Have never done and Mortise and Tenon joints but have wanted to try. Now have a new project and an opportunity to buy a slightly used Delta Mortiser for $150. Anyone have any experience with this unit? 

Also, antything in pariculer I should look for when checking it out?

Thanks

Dirk


----------



## Rob (Oct 31, 2006)

Clive Cussler fan, eh?
I have a Delta mortiser and like it. Really not too much to it. Make sure the head assembly moves freely and sounds good when running. The chuck key is a little different so make sure you have that. Depth adjuster should be with it.
Probably will want to get some new bits. Clico is a good quality.
Have fun.


----------



## red (Sep 30, 2008)

I had a Delta mortiser years ago and really liked it. As stated above, as long as everything moves freely and sounds good, pick it up.
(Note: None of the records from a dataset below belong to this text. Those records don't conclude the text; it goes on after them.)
Lemma dropWhileEnd_dash_last s : Js.endsWith "-" (Js.dropWhileEnd isDash s) = false.
Proof.
  induction s as [|c s IH]; [done|].
  cbn [Js.dropWhileEnd].
  destruct (isDash c && Js.isEmpty (Js.dropWhileEnd isDash s)) eqn:E; [done|].
  cbn [Js.endsWith]. rewrite IH, orb_false_r.
  apply bool_decide_eq_false. intros [= -> Hr].
  rewrite Hr in E. done.
Qed.

Lemma dropWhile_dash_id s : Js.startsWith "-" s = false -> Js.dropWhile isDash s = s.
Proof.
  destruct s as [|c s]; simpl; [done|].
  rewrite andb_true_r. unfold isDash. intros H.
  apply bool_decide_eq_false in H.
  rewrite bool_decide_eq_false_2; [done|]. intros ->. done.
Qed.

Lemma dropWhileEnd_dash_id s : Js.endsWith "-" s = false -> Js.dropWhileEnd isDash s = s.
Proof.
  induction s as [|c s IH]; [done|].
  cbn [Js.endsWith Js.dropWhileEnd]. rewrite orb_false_iff. intros [Hne Hs].
  rewrite (IH Hs).
  destruct (isDash c && Js.isEmpty s) eqn:E; [|done].
  apply andb_true_iff in E as [Hc He]. apply isDash_eq in Hc. subst c.
  destruct s; [|done]. done.
Qed.

Lemma replaceNonAlnumRuns_fixed b s :
  Js.all isSlugChar s = true ->
  Js.includes "--" s = false ->
  (b = true -> Js.startsWith "-" s = false) ->
  replaceNonAlnumRuns b s = s.
Proof.
  revert b. induction s as [|c s IH]; intros b Hall Hdd Hb; [done|].
  cbn [Js.all] in Hall. apply andb_true_iff in Hall as [Hc Hall].
  cbn [Js.includes] in Hdd. apply orb_false_iff in Hdd as [Hhd Hdd].
  cbn [replaceNonAlnumRuns].
  destruct (isLowerAlnum c) eqn:E.
  - f_equal. apply IH; [done|done|done].
  - unfold isSlugChar in Hc. rewrite E in Hc. simpl in Hc.
    apply isDash_eq in Hc. subst c.
    destruct b.
    + specialize (Hb eq_refl). done.
    + f_equal. apply IH; [done|done|]. intros _.
      simpl in Hhd. destruct s as [|d s]; [done|].
      simpl. rewrite andb_true_r. simpl in Hhd. by rewrite andb_true_r in Hhd.
Qed.

Section Slug.

Context {tables : Js.CaseTables}.

Lemma normalizeProject_fixed s :
  Js.all isSlugChar s = true ->
  Js.startsWith "-" s = false ->
  Js.endsWith "-" s = false ->
  Js.includes "--" s = false ->
  normalizeProject s = s.
Proof.
  intros Hall Hhd Hlast Hdd. unfold normalizeProject.
  rewrite trim_visible by (eapply all_impl; [apply isSlugChar_visible|exact Hall]).
  rewrite toLowerCase_ascii
    by (eapply all_impl; [|exact Hall]; intros c Hc; by apply isVisible_ascii, isSlugChar_visible).
  unfold Js.asciiLower. rewrite (all_map_id isSlugChar); [|apply isSlugChar_lowerChar|done].
  rewrite replaceNonAlnumRuns_fixed; [|done|done|done].
  unfold stripEdgeDashes. rewrite dropWhile_dash_id by done.
  by apply dropWhileEnd_dash_id.
Qed.

(** C9. [normalizeProject] is a total function (a Rocq function) whose result
    contains only characters of [[a-z0-9-]], neither starts nor ends with a
    dash, contains no two consecutive dashes, and is a fixed point of
    [normalizeProject]: normalising twice is normalising once. *)
Theorem normalizeProject_idempotent_shape (s : string) :
  normalizeProject (normalizeProject s) = normalizeProject s /\
  Js.all isSlugChar (normalizeProject s) = true /\
  Js.startsWith "-" (normalizeProject s) = false /\
  Js.endsWith "-" (normalizeProject s) = false /\
  Js.includes "--" (normalizeProject s) = false.
Proof.
  assert (Hall : Js.all isSlugChar (normalizeProject s) = true).
  { unfold normalizeProject, stripEdgeDashes.
    apply all_dropWhileEnd, all_dropWhile, replaceNonAlnumRuns_slugChars. }
  assert (Hhd : Js.startsWith "-" (normalizeProject s) = false)
    by apply stripEdgeDashes_head.
  assert (Hlast : Js.endsWith "-" (normalizeProject s) = false)
    by apply dropWhileEnd_dash_last.
  assert (Hdd : Js.includes "--" (normalizeProject s) = false).
  { unfold normalizeProject, stripEdgeDashes.
    match goal with |- ?x = false => destruct x eqn:E end; [|done].
    apply includes_dropWhileEnd, includes_dropWhile in E.
    by rewrite replaceNonAlnumRuns_no_double_dash in E. }
  split; [by apply normalizeProject_fixed|done].
Qed.

End Slug.

Example normalizeProject_kani :
  @normalizeProject Sample.caseTables "  KANI  TAXI! " = "kani-taxi".
Proof. vm_compute. reflexivity. Qed.

Example normalizeProject_garbage : @normalizeProject Sample.caseTables " --__-- " = "".
Proof. vm_compute. reflexivity. Qed.

(** Outside ASCII: the Kelvin sign is a [k] in lower case, a no-break
    space is white space, and the capital I with a dot is an [i] followed
    by a dot above, which is no letter of a slug. *)
Example normalizeProject_wide :
  @normalizeProject Sample.caseTables (Sample.character (33 * 256 + 42) +:+ "ANI TAXI")
    = "kani-taxi" /\
  @normalizeProject Sample.caseTables (Sample.character 160 +:+ "x" +:+ Sample.character 160)
    = "x" /\
  @normalizeProject Sample.caseTables (Sample.character 304 +:+ "stanbul") = "i-stanbul".
Proof. vm_compute. repeat split; reflexivity. Qed.

(** ** Shell quoting *)

(** Inside single quotes, the escaped text reads back as the text. *)
Lemma lex_single_escaped s : forall acc rest,
  Sh.lex Sh.Single (Some acc) (escapeSingleQuotes s +:+ rest) =
  Sh.lex Sh.Single (Some (acc +:+ s)) rest.
Proof.
  induction s as [|c s IH]; intros acc rest.
  - cbn [escapeSingleQuotes]. by rewrite string_append_empty_l, string_append_empty_r.
  - cbn [escapeSingleQuotes].
    destruct (bool_decide_reflect (c = "'"%char)) as [->|Hc].
    + change (Sh.lex Sh.Single (Some acc)
                (String "'" (String Json.quoteChar (String "'" (String Json.quoteChar
                   (String "'" (escapeSingleQuotes s)))) ) +:+ rest))
        with (Sh.lex Sh.Single (Some (acc +:+ "'"))
                (escapeSingleQuotes s +:+ rest)).
      rewrite IH. by rewrite string_append_assoc.
    + change (String c (escapeSingleQuotes s) +:+ rest)
        with (String c (escapeSingleQuotes s +:+ rest)).
      cbn [Sh.lex]. rewrite bool_decide_eq_false_2 by done.
      unfold Sh.push. cbn [default]. rewrite IH.
      by rewrite string_append_assoc.
Qed.

(** A quoted value in the middle of a command line adds the value, as it
    is, to the word being read. *)
Lemma lex_plain_shellQuote cur v rest :
  Sh.lex Sh.Plain cur (shellQuote v +:+ rest) =
  Sh.lex Sh.Plain (Some (default "" cur +:+ v)) rest.
Proof.
  unfold shellQuote.
  change (("'" +:+ escapeSingleQuotes v +:+ "'") +:+ rest)
    with (String "'" ((escapeSingleQuotes v +:+ "'") +:+ rest)).
  rewrite string_append_assoc.
  change (Sh.lex Sh.Plain cur (String "'" (escapeSingleQuotes v +:+ "'" +:+ rest)))
    with (Sh.lex Sh.Single (Some (default "" cur)) (escapeSingleQuotes v +:+ "'" +:+ rest)).
  by rewrite lex_single_escaped.
Qed.

Lemma shellQuote_one_word s : Sh.tokens (shellQuote s) = Some [Sh.Word s].
Proof.
  unfold Sh.tokens. rewrite <- (string_append_empty_r (shellQuote s)).
  by rewrite lex_plain_shellQuote.
Qed.

Example shellQuote_obrien :
  Sh.tokens ("echo " +:+ shellQuote "feature/o'brien") =
  Some [Sh.Word "echo"; Sh.Word "feature/o'brien"].
Proof. reflexivity. Qed.

(** Reading a command line piece by piece. *)

Lemma lex_plain_char c cur rest :
  Sh.isOrdinaryChar c = true ->
  Sh.lex Sh.Plain cur (String c rest) = Sh.lex Sh.Plain (Sh.push cur c) rest.
Proof.
  unfold Sh.isOrdinaryChar. rewrite negb_true_iff, !orb_false_iff.
  intros [[[[[[Hblank Hnl] Hsq] Hdq] Hbs] Hop] Hexp].
  cbn [Sh.lex]. by rewrite Hblank, Hnl, Hsq, Hdq, Hbs, Hop, Hexp.
Qed.

Lemma lex_plain_word w : forall cur rest,
  Js.all Sh.isOrdinaryChar w = true -> Js.isEmpty w = false ->
  Sh.lex Sh.Plain cur (w +:+ rest) = Sh.lex Sh.Plain (Some (default "" cur +:+ w)) rest.
Proof.
  induction w as [|c w IH]; intros cur rest Hall Hne; [done|].
  cbn [Js.all] in Hall. apply andb_true_iff in Hall as [Hc Hall].
  rewrite string_append_cons, lex_plain_char by done.
  destruct w as [|d w].
  - by rewrite string_append_empty_l.
  - rewrite IH by done. unfold Sh.push. cbn.
    rewrite string_append_assoc. reflexivity.
Qed.

Lemma lex_plain_blank cur rest :
  Sh.lex Sh.Plain cur (" " +:+ rest) =
  ts ← Sh.lex Sh.Plain None rest; Some (Sh.flush cur ts).
Proof. reflexivity. Qed.

Lemma lex_plain_newline cur rest :
  Sh.lex Sh.Plain cur (newline +:+ rest) =
  ts ← Sh.lex Sh.Plain None rest; Some (Sh.flush cur (Sh.Newline :: ts)).
Proof. reflexivity. Qed.

Lemma lex_plain_or cur rest :
  Sh.lex Sh.Plain cur ("||" +:+ rest) =
  ts ← Sh.lex Sh.Plain None rest; Some (Sh.flush cur (Sh.Op "||" :: ts)).
Proof. reflexivity. Qed.

Lemma lex_plain_semicolon_blank cur rest :
  Sh.lex Sh.Plain cur (";" +:+ " " +:+ rest) =
  ts ← (ts' ← Sh.lex Sh.Plain None rest; Some (Sh.flush None ts'));
  Some (Sh.flush cur (Sh.Op ";" :: ts)).
Proof. reflexivity. Qed.

Lemma lex_plain_end cur : Sh.lex Sh.Plain cur "" = Some (Sh.flush cur []).
Proof. reflexivity. Qed.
They are handy to have around.

Red


----------



## mmtools (Aug 21, 2008)

The Delta 14-651 mortiser is a good machine, better than the smaller previous model. Agree to be sure to get new bits, as they get dull fairly quickly. Also be aware that you can only use up to a 1/2" chisel, but w/repeat strokes can make any size you need.:thumbsup:


----------